The old pessimism of theory beats at our backs, telling us that any developed and sustained form of communal organization can only exist as an autonomous pocket whose threat to capitalism is nil. Yet sustaining autonomous, communal forms of care is not a shift away from direct, active forms of resistance. The positive and the negative aspects of the fight against capitalism must work in conjunction with one another to mutually reinforce each other. Communes, cooperatives and other structures of social support provide a material safety net that facilitates more radical action, enabling people to strike from work and from debt obligations with the assurance that their material needs will be met when they do. Moreover, such forms of organization can begin the incredibly difficult process of building trust between those with radically different backgrounds and experiences, providing support for whoever needs it, especially those who have borne the brunt of the economic collapse.
These forms of organization will enervate the status quo by drawing participants’ time and energy away from their roles as wage laborers, salaried workers, and consumers. Of course, #OWS has already begun to do this; many of us without the luxury of highly flexible (read precarious) employment, or who haven’t already committed ourselves as full-time occupiers (and are now sleeping in churches, synagogues and generously offered private homes – and organizing during the day) already spend our office hours surreptitiously reading working group emails or occupy-related articles. Yet we aim to achieve a less schizophrenic mode of existence in which the totalizing effect of Occupy on our thoughts is reflected in the degree to which it predominates our actions, one in which our politics accords with the way in which we support ourselves. For those against capitalism this will mean testing our own boldness and examining our own perceived futures. As Daniel Marcus observed: “There can be no movement of communes if protest is merely an extracurricular activity of wage-earners: workers will have to choose whether they stand with the communes or with the bosses and administrators.”

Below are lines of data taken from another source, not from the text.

Lemma linkHit_spec (st : Hierarchy) (hit : ParsedHit) :
  is_Some (spanMap st !! key hit) →
  let st' := linkHit mode st hit in
  (∀ k, spanMap st' !! k
        = addChildren (attachedTo mode (spanMap st) k hit) <$> spanMap st !! k)
  ∧ rootPart st'
    = rootPart (if registersRootIn mode (spanMap st) (prototypeChildren st) hit
                then addRootSpan (spanIdOf mode hit) st else st)
  ∧ prototypeChildren st'
    = prototypeChildren st || findsPrototype mode (spanMap st) hit
  ∧ ((prototypeChildren st = true → spanMap st !! "__proto__" = None) →
     thrown st' = thrown st || findsNumber mode (spanMap st) hit).
Proof.
  intros Hkey. unfold linkHit, attachedTo, parentsOf, registersRootIn,
    findsPrototype, findsNumber, linkNames, keyOf, spanIdOf in *.
  destruct (isJaeger mode) eqn:Hmode.
  - set (refs := default [] (references (_source hit))).
    destruct (foldl_linkReference_spec (spanID (_source hit)) refs st)
      as (Hmap & Hroot & Hp & Ht).
    set (st1 := foldl (linkReference (spanID (_source hit))) st refs) in *.
    assert (Hall : forallb isFollowsFrom refs = true →
                   bool_decide (refs = []) || existsb isFollowsFrom refs = true).
    { destruct refs as [|r refs']; [reflexivity|]. simpl.
      intros [-> _]%andb_true_iff. reflexivity. }
    assert (Hlen : bool_decide (length refs = 0) = bool_decide (refs = [])).
    { apply bool_decide_ext. now destruct refs. }
    rewrite Hlen.
    destruct (bool_decide (refs = []) || forallb isFollowsFrom refs) eqn:Hroots.
    + assert (Hreg : bool_decide (refs = []) || existsb isFollowsFrom refs
                     = true).
      { apply orb_true_iff in Hroots as [H|H]; [now rewrite H|now apply Hall]. }
      rewrite Hreg. split; [|split; [|split]].
      * intros k. now rewrite addRootSpan_spanMap, Hmap.
      * rewrite (addRootSpan_rootPart _ st1 _ Hroot).
        destruct (existsb isFollowsFrom refs);
          [now rewrite addRootSpan_idempotent|reflexivity].
      * now rewrite addRootSpan_prototypeChildren.
      * intros Hinv. now rewrite addRootSpan_thrown, (Ht Hinv).
    + apply orb_false_iff in Hroots as [Hnil _]. rewrite Hnil. simpl.
      split; [exact Hmap|]. split; [exact Hroot|]. split; [exact Hp|exact Ht].
  - unfold getProperty.
    set (pk := propKey (parentSpanId (_source hit))).
    pose proof (lookupProperty_span (spanMap st) (prototypeChildren st) pk)
      as Hspan.
    pose proof (foundPrototype_polluted (spanMap st) (prototypeChildren st) pk)
      as Hproto.
    pose proof (foundNumber_polluted (spanMap st) (prototypeChildren st) pk)
      as Hnumber.
    pose proof (foundNumber_prototype (spanMap st) (prototypeChildren st) pk)
      as Hnum.
    assert (Hid : ∀ st1, spanMap st1 = spanMap st →
              truthyFound (lookupProperty (spanMap st1) (prototypeChildren st1)
                             (propKey (spanId (_source hit)))) = true).
    { intros st1 ->. now apply truthyFound_span. }
    destruct (truthy (parentSpanId (_source hit))) eqn:Hparent; simpl.
    + rewrite !orb_false_r, <- Hproto, <- Hnumber.
      destruct (truthyFound (lookupProperty (spanMap st) (prototypeChildren st)
                               pk)) eqn:Hfound; simpl.
      * rewrite (Hid _ (ensureChildren_spanMap _ st)).
        rewrite pushTo_rootPart, ensureChildren_rootPart,
          pushTo_prototypeChildren, pushTo_thrown,
          ensureChildren_prototypeChildren,
          (ensureChildren_thrown _ st Hfound), pushTo_spanMap,
          ensureChildren_spanMap.
        split; [|split; [reflexivity|split; [reflexivity|]]].
        -- intros k.
           destruct (lookupProperty (spanMap st) (prototypeChildren st) pk)
             eqn:Hf.
           ++ rewrite bool_decide_eq_true_2 by now apply Hspan.
              rewrite pushChild_lookup, filter_one.
              now destruct (decide _).
           ++ rewrite bool_decide_eq_false_2
                by (intros H; apply Hspan in H; discriminate).
              now rewrite addChildren_nil_fmap.
           ++ rewrite bool_decide_eq_false_2
                by (intros H; apply Hspan in H; discriminate).
              now rewrite addChildren_nil_fmap.
           ++ rewrite bool_decide_eq_false_2
                by (intros H; apply Hspan in H; discriminate).
              now rewrite addChildren_nil_fmap.
           ++ discriminate.
        -- intros Hinv. f_equal.
           destruct (foundNumber _) eqn:E; [|reflexivity]. simpl.
           destruct (prototypeChildren st) eqn:Hp; [|reflexivity].
           destruct (Hnum eq_refl) as [p Hp']. rewrite (Hinv eq_refl) in Hp'.
           discriminate.
      * assert (Hno : ¬ is_Some (spanMap st !! pk)).
        { intros H. apply Hspan in H. rewrite H in Hfound. discriminate. }
        rewrite bool_decide_eq_false_2 by exact Hno.
        assert (Hfp : foundPrototype
                        (lookupProperty (spanMap st) (prototypeChildren st) pk)
                      = false).
        { destruct (foundPrototype _) eqn:E; [|reflexivity].
          apply foundPrototype_truthy in E. congruence. }
        assert (Hfn : foundNumber
                        (lookupProperty (spanMap st) (prototypeChildren st) pk)
                      = false).
        { destruct (foundNumber _) eqn:E; [|reflexivity].
          apply foundNumber_truthy in E. congruence. }
        rewrite Hfp, Hfn, !orb_false_r.
        destruct (truthy (spanId (_source hit))); simpl.
        -- rewrite (Hid st eq_refl).
           split; [intros k; now rewrite addRootSpan_spanMap,
                                   addChildren_nil_fmap|].
           split; [reflexivity|].
           split; [apply addRootSpan_prototypeChildren|].
           intros _. apply addRootSpan_thrown.
        -- split; [intros k; now rewrite addChildren_nil_fmap|]. auto.
    + rewrite !orb_false_r.
      destruct (truthy (spanId (_source hit))); simpl.
      * rewrite (Hid st eq_refl).
        split; [intros k; now rewrite addRootSpan_spanMap,
                                addChildren_nil_fmap|].
        split; [reflexivity|].
        split; [apply addRootSpan_prototypeChildren|].
        intros _. apply addRootSpan_thrown.
      * split; [intros k; now rewrite addChildren_nil_fmap|]. auto.
Qed.

(** *** The second pass *)

Lemma rootPart_rootSpans st1 st2 :
  rootPart st1 = rootPart st2 → rootSpans st1 = rootSpans st2.
Proof. unfold rootPart. congruence. Qed.

Lemma rootPart_alreadyAdded st1 st2 :
  rootPart st1 = rootPart st2 →
  alreadyAddedRootSpans st1 = alreadyAddedRootSpans st2.
Proof. unfold rootPart. congruence. Qed.

Lemma pollutedAfter_snoc (m0 : gmap string HierarchicalSpan)
    (l : list ParsedHit) (x : ParsedHit) :
  pollutedAfter mode m0 (l ++ [x])
  = pollutedAfter mode m0 l || findsPrototype mode m0 x.
Proof.
  unfold pollutedAfter. rewrite existsb_app. simpl. now rewrite orb_false_r.
Qed.

(** A hit of [l ++ [x]] with the hits before it: a hit of [l], or [x]. *)
Lemma split_snoc {A} (l : list A) (x : A) (P : list A → A → Prop) :
  (∃ l1 h l2, l ++ [x] = l1 ++ h :: l2 ∧ P l1 h)
  ↔ (∃ l1 h l2, l = l1 ++ h :: l2 ∧ P l1 h) ∨ P l x.
Proof.
  split.
  - intros (l1 & h & l2 & Heq & HP).
    destruct l2 as [|y l2 _] using rev_ind.
    + apply app_inj_tail in Heq as [-> ->]. now right.
    + change (l1 ++ h :: l2 ++ [y]) with (l1 ++ (h :: l2) ++ [y]) in Heq.
      rewrite app_assoc in Heq. apply app_inj_tail in Heq as [-> ->].
      left. eauto.
  - intros [(l1 & h & l2 & -> & HP)|HP].
    + exists l1, h, (l2 ++ [x]). split; [|exact HP].
      now rewrite <- app_assoc.
    + exists l, x, []. auto.
Qed.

The need for new structures of care is emotional as well as material. Many of us are beginning to realize the extent of our own dissatisfaction. We spend time with friends and lovers, but these encounters are transitory counterpoints to the anomie induced by a culture of individualism. We work towards success, but what constitutes success seems increasingly empty. Perhaps it’s unfashionable to speak of “alienation,” naïve to make claims about what forms of work or activities might begin to overcome it, utopian to believe that we could create a society in which a better life is possible. And yet we already see the possibility of these things in the near future of this movement and are already beginning to build the necessary infrastructure.
Affect isn’t just an effect, but a decisive tool of revolution. Just as the catharsis of resistance we experienced in the fall bolstered community and emboldened us to go further, more communal, self-sustaining and holistic instantiations of Occupy will further entrench and strengthen the movement. We are strongest when our resistance draws on our outrage but also harnesses our vital forces, extending to the very material and psychological basis of our lives.
In the spring we must rediscover together that there are militant kinds of community and insurrectionary forms of care.